I’ve long appreciated the idea and practice of cross-cultural “literacy,”,that is, the ability to internalize and respectfully embody and use the knowledge, language and tools of our “adversaries” and complements.

For example, as a lifelong Yankees fan (from Dad’s knee), I also came around (after emigrating to Massachusetts in the early 80s) to simultaneously love and follow the Red Sox (based on situation, friends, year and standings, of course!) As a Jewish, suburban kid, I long ago strategically embraced the spirit and celebration of both Chanukah and Christmas. As a dedicated, continental hitch-hiker in the 70s and 80s, I learned to jibe comfortably with all classes of people: stock brokers, construction workers, right wingers and hippies, alike, as well as professionals, borderline personalities, gangsters, cops, and rednecks.

Operating for years perched on the cultural cusp between “backyard garden” and a “real farm” allowed this wannabe grower to thoroughly glean the best of both worlds. For example, we’ve long exploited traditional gardening “tricks” like hand pollination, seed saving, cloning, and natural pest control, (areas where conventional farming methods can be cumbersome, costly and toxic). But we have also learned to shamelessly utilize professional grade hoop houses, row covers, improved seed, and other potent tools of commercial agriculture. (Who says you can’t root for both the Sox and Yankees!)
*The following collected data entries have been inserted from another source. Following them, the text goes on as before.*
(* ===== verification/JavaSlots.v ===== *)
(** * Slots, items and positions of the Java editions
    ([crates/protocol/mc-proto-je-common/src/__version_support]: inventory, blocks.rs,
    positions.rs, metadata.rs)

    How a window numbers its slots, how a stack of items is written and read in the four slot
    encodings (with the NBT that is skipped, by a recursion that takes a level of the stack for
    each level of nesting), the numeric ids of blocks and items, packed block positions and the
    fixed-point numbers of entity packets.  An outer [None] is a panic. *)

From Stdlib Require Import Floats.SpecFloat.
From S2P Require Import Prelude Bytes VoxelModel VoxelItems VoxelContent VoxelState ProtoPacket.
(** The error of [write_string], which writes nothing then, is dropped. *)
Definition try_write_string (s : string) : Write unit := fun w =>
  match write_string s w with
  | (w', Err _) => (w', Ok tt)
  | r => r
  end.
Definition encode_join_game (entity_id : EntityId) (meta : WorldMeta) (player : PlayerSnapshot) : Bytes :=
  written (write_varint PACKET_CB_JOIN_GAME ;; write_i32 entity_id ;; write_u8 (wm_game_mode meta) ;;
    write_i8 (dimension_number (dimension player)) ;; write_u8 (wm_difficulty meta) ;;
    write_u8 (join_game_player_limit (wm_max_players meta)) ;;
    try_write_string (to_ascii_lowercase (level_type meta))).
Definition encode_spawn_position (spawn : BlockPos) : Bytes :=
  written (write_varint PACKET_CB_SPAWN_POSITION ;; write_i32 (bx spawn) ;; write_i32 (by_ spawn) ;;
    write_i32 (bz spawn)).
Definition encode_time_update (age time : Z) : Bytes := time_update PACKET_CB_TIME_UPDATE age time.
Definition encode_update_health (player : PlayerSnapshot) : Bytes :=
  written (write_varint PACKET_CB_UPDATE_HEALTH ;; write_f32 (health player) ;; write_i16 (food player) ;;
    write_f32 (food_saturation player)).
Definition encode_position_and_look (player : PlayerSnapshot) : Bytes :=
  written (write_varint PACKET_CB_PLAYER_POSITION_AND_LOOK ;; write_vec (position player) ;;
    write_f32 (yaw player) ;; write_f32 (pitch player) ;; write_bool (on_ground player)).
Definition encode_held_item_change (slot : Z) : Bytes := held_item_change PACKET_CB_HELD_ITEM_CHANGE slot.
Definition encode_player_abilities (creative_mode : bool) : Bytes :=
  player_abilities PACKET_CB_PLAYER_ABILITIES creative_mode.
Definition encode_keep_alive (keep_alive_id : Z) : Bytes :=
  written (write_varint PACKET_CB_KEEP_ALIVE ;; write_i32 keep_alive_id).
Definition encode_named_entity_spawn (entity_id : EntityId) (player : PlayerSnapshot) : Bytes :=
  written (write_varint PACKET_CB_NAMED_ENTITY_SPAWN ;; write_varint entity_id ;;
    write_string (uuid_hyphenated (p_id player)) ;; write_string (username player) ;; write_varint 0 ;;
    write_fixed_vec (position player) ;; write_angle (yaw player) ;; write_angle (pitch player) ;;
    write_i16 0 ;; write_empty_metadata_1_8).
Definition encode_entity_teleport (entity_id : EntityId) (player : PlayerSnapshot) : Bytes :=
  written (write_varint PACKET_CB_ENTITY_TELEPORT ;; write_i32 entity_id ;; write_fixed_vec (position player) ;;
    write_angle (yaw player) ;; write_angle (pitch player)).
Definition encode_entity_head_rotation (entity_id : EntityId) (yaw : spec_float) : Bytes :=
  written (write_varint PACKET_CB_ENTITY_HEAD_ROTATION ;; write_i32 entity_id ;; write_angle yaw).
Definition encode_dropped_item_spawn (entity_id : EntityId) (item : DroppedItemSnapshot) : Bytes :=
  written (write_varint PACKET_CB_SPAWN_OBJECT ;; write_i32 entity_id ;; write_u8 2 ;;
    write_fixed_vec (di_position item) ;; write_i8 0 ;; write_i8 0 ;; write_i32 1 ;; write_i16 0 ;; write_i16 0 ;;
    write_i16 0).
Definition encode_dropped_item_metadata (entity_id : EntityId) (item : DroppedItemSnapshot) : Bytes :=
  written (write_varint PACKET_CB_ENTITY_METADATA ;; write_i32 entity_id ;;
    write_item_stack_metadata_1_8 10 (di_item item) (spec_slot INVENTORY_SPEC)).
Definition encode_destroy_entities (entity_ids : list EntityId) : Bytes :=
  written (count ← try_from (-128) 127 "too many entities to destroy in one packet" (len entity_ids);
    write_varint PACKET_CB_DESTROY_ENTITIES ;; write_i8 count ;; for_each write_i32 entity_ids).
Definition encode_block_change (position : BlockPos) (block : BlockState) : Bytes :=
  let '(block_id, metadata) := legacy_block block in
  written (write_varint PACKET_CB_BLOCK_CHANGE ;; write_i32 (bx position) ;;
    write_expected write_u8 (u8_of (by_ position)) ;; write_i32 (bz position) ;; write_varint block_id ;;
    write_u8 metadata).
Definition encode_block_break_animation (entity_id : EntityId) (position : BlockPos) (stage : option Z) : Bytes :=
  written (write_varint PACKET_CB_BLOCK_BREAK_ANIMATION ;; write_i32 entity_id ;; write_i32 (bx position) ;;
    write_i32 (by_ position) ;; write_i32 (bz position) ;; write_i8 (stage_number stage)).
Definition encode_set_slot (window_id slot : Z) (stack : option ItemStack) : Bytes :=
  set_slot_packet INVENTORY_SPEC PACKET_CB_SET_SLOT window_id slot stack.
Definition encode_open_window (window_id : Z) (container title : string) : Bytes :=
  written (write_varint PACKET_CB_OPEN_WINDOW ;; write_u8 window_id ;; window_type_bytes container ;;
    write_string title ;; write_expected write_u8 (unique_slot_count container) ;; write_bool true).
Definition encode_close_window (window_id : Z) : Bytes := close_window PACKET_CB_CLOSE_WINDOW window_id.
Definition encode_confirm_transaction (window_id action_number : Z) (accepted : bool) : Bytes :=
  confirm_transaction PACKET_CB_TRANSACTION window_id action_number accepted.
Definition encode_window_property (window_id property_id value : Z) : Bytes :=
  window_property PACKET_CB_WINDOW_PROPERTY window_id property_id value.
Definition encode_window_items (window_id : Z) (container : string) (contents : InventoryWindowContents) : Bytes :=
  written (
    items ← expect (window_items container (spec_layout INVENTORY_SPEC) contents);
    slot_count ← try_from (-32768) 32767 "too many inventory slots" (len items);
    write_varint PACKET_CB_WINDOW_ITEMS ;; write_i8 (signed_window_id window_id) ;; write_i16 slot_count ;;
    for_each (fun slot => write_slot slot (spec_slot INVENTORY_SPEC)) items).

Definition zlib_compress (data : list byte) : Bytes :=
  match zlib data with Some l => Ok l | None => Err (InvalidPacket "failed to compress payload") end.
Definition encode_chunk (chunk : ChunkColumn) : Bytes :=
  '(bit_map, chunk_data) ← build_chunk_data_1_7 chunk true;
  compressed ← zlib_compress chunk_data;
  written (write_varint PACKET_CB_MAP_CHUNK ;; write_i32 (cx (col_pos chunk)) ;; write_i32 (cz (col_pos chunk)) ;;
    write_bool true ;; write_u16 bit_map ;; write_u16 0 ;;
    (n ← try_from (- i32_max - 1) i32_max "compressed chunk too large" (len compressed); write_i32 n) ;;
    write_bytes compressed).
(** The data of the chunks one after another, and what is written of each after it. *)
Fixpoint bulk_data (chunks : list ChunkColumn) : result ProtocolError (list byte * list (Z * Z * Z)) :=
  match chunks with
  | [] => Ok ([], [])
  | chunk :: chunks =>
      '(bit_map, chunk_data) ← build_chunk_data_1_7 chunk true;
      '(uncompressed, meta) ← bulk_data chunks;
      Ok (chunk_data ++ uncompressed, (cx (col_pos chunk), cz (col_pos chunk), bit_map) :: meta)
  end.
Definition write_bulk_meta (m : Z * Z * Z) : Write unit :=
  let '(x, z, bit_map) := m in write_i32 x ;; write_i32 z ;; write_u16 bit_map ;; write_u16 0.
Definition encode_chunk_bulk (chunks : list ChunkColumn) : Bytes :=
  '(uncompressed, meta) ← bulk_data chunks;
  compressed ← zlib_compress uncompressed;
  written (
    chunk_count ← try_from (-32768) 32767 "too many chunks in bulk packet" (len chunks);
    write_varint PACKET_CB_MAP_CHUNK_BULK ;; write_i16 chunk_count ;;
    (n ← try_from (- i32_max - 1) i32_max "bulk chunk payload too large" (len compressed); write_i32 n) ;;
    write_bool true ;; write_bytes compressed ;; for_each write_bulk_meta meta).

(** ** The profile ([lib.rs]) *)

Definition encode_play_bootstrap (entity_id : EntityId) (meta : WorldMeta) (player : PlayerSnapshot) :
    result ProtocolError (list (list byte)) :=
  all_frames [encode_join_game entity_id meta player; encode_spawn_position (wm_spawn meta);
    encode_time_update (age meta) (time meta); encode_update_health player;
    encode_player_abilities (wm_game_mode meta =? 1); encode_position_and_look player].
Definition encode_chunk_batch (chunks : list ChunkColumn) : result ProtocolError (list (list byte)) :=
  match chunks with
  | [] => Ok []
  | [chunk] => all_frames [encode_chunk chunk]
  | _ => all_frames [encode_chunk_bulk chunks]
  end.
Definition encode_entity_spawn (entity_id : EntityId) (player : PlayerSnapshot) :
    result ProtocolError (list (list byte)) :=
  all_frames [encode_named_entity_spawn entity_id player; encode_entity_head_rotation entity_id (yaw player)].
Definition encode_entity_moved (entity_id : EntityId) (player : PlayerSnapshot) :
    result ProtocolError (list (list byte)) :=
  all_frames [encode_entity_teleport entity_id player; encode_entity_head_rotation entity_id (yaw player)].
Definition encode_dropped_item (entity_id : EntityId) (item : DroppedItemSnapshot) :
    result ProtocolError (list (list byte)) :=
  all_frames [encode_dropped_item_spawn entity_id item; encode_dropped_item_metadata entity_id item].
Definition encode_container_property_changed (window_id : Z) (property : string) (value : Z) : Bytes :=
  property_changed encode_window_property window_id property value.
Definition encode_inventory_slot_changed (window_id : Z) (container : string) (slot : InventorySlot)
    (stack : option ItemStack) : result ProtocolError (option (list byte)) :=
  slot_changed INVENTORY_SPEC encode_set_slot window_id container slot stack.

#[export] Instance profile : JavaEditionProfile := {
  profile_adapter_id := JE_5_ADAPTER_ID;
  profile_descriptor := mkProtocol JE_5_ADAPTER_ID Tcp MinecraftFramed EditionJe VERSION_NAME_1_7_10 PROTOCOL_VERSION_1_7_10;
  play_disconnect_packet_id := PACKET_CB_PLAY_DISCONNECT;
  format_disconnect_reason := fun reason => reason;
  profile_play_bootstrap := encode_play_bootstrap;
  profile_chunk_batch := encode_chunk_batch;
  profile_entity_spawn := encode_entity_spawn;
  profile_entity_moved := encode_entity_moved;
  profile_dropped_item_spawn := encode_dropped_item;
  profile_entity_despawn := encode_destroy_entities;
  profile_container_opened := encode_open_window;
  profile_container_closed := encode_close_window;
  profile_inventory_contents := encode_window_items;
  profile_container_property_changed := encode_container_property_changed;
  profile_inventory_slot_changed := encode_inventory_slot_changed;
  profile_transaction_processed := fun t => encode_confirm_transaction (tr_window_id t) (action_number t);
  profile_cursor_changed := encode_set_slot CURSOR_WINDOW_ID CURSOR_SLOT_ID;
  profile_selected_hotbar_slot_changed := encode_held_item_change;
  profile_block_changed := encode_block_change;
  profile_block_breaking_progress := encode_block_break_animation;
  profile_keep_alive_requested := encode_keep_alive;
  profile_decode_play := decode_play_packet
}.
End Encoding.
Now, I’ll be the first to admit to an underlying privilege of not having to make an actual living from this tiny farm, which liberates us to experiment more, take bigger risks, and to hand grow (crops, animals, interns, etc,) that aren’t necessarily “profitable” in the traditional sense.

Having other income and living low permitted us to remain a “mission-driven” farm, freed from measuring every person, plant and project through the crucible of commerce.

Living crops (and animals) can teach us profound lessons, since they take nothing personally, harbor no grudges, and remain reliably, dispassionately themselves, responding faithfully to Earth’s rhythms without conceit, regret, anger or ennui. Nurturing and harvesting living sustenance also helps us refocus the mundane yet critical functions of our OWN biology: food, water, protection from the elements, and our sometimes tenuous, but always vital connection with the “herd.”

We live in a time where the permaculture and food movements have merged, joined forces and spawned thousands of diverse and brilliant “offspring,” further blurring the dubious divide between “real farmers” and the rest of us. But whether you are a “bona fide” farmer, a “backyard warrior,” food fanatic, or some unique hybrid thereof, nurturing green life and feeding others healthy food will always be a timely mission and potent antidote to the latest, soul-crushing news cycle.

Apologists for corporate agriculture reflexively impugn “organic” and “regenerative” solutions offered for the world’s thorniest (food, climate and energy) problems while rationalizing the continued necessity of their “extractive,” industrial model. But the sum effect of all of us energized amateurs goes far beyond bushels per acre or dollars per hour.

Enlightened horticulture (on any scale) also nourishes the soul AND the heart, while supporting a vibrant local community, on so many levels. For a growing legion of inspired micro-producers, the raison d’etre is no longer simply production and sales, but also long-term land stewardship, soil building and carbon sequestration, education, mentoring, community and legacy.’Cause, now, we’re all “farming on the fringe”… 

Danny Botkin teaches permaculture and manages Laughing Dog Farm, a diversified micro-farm in Gill.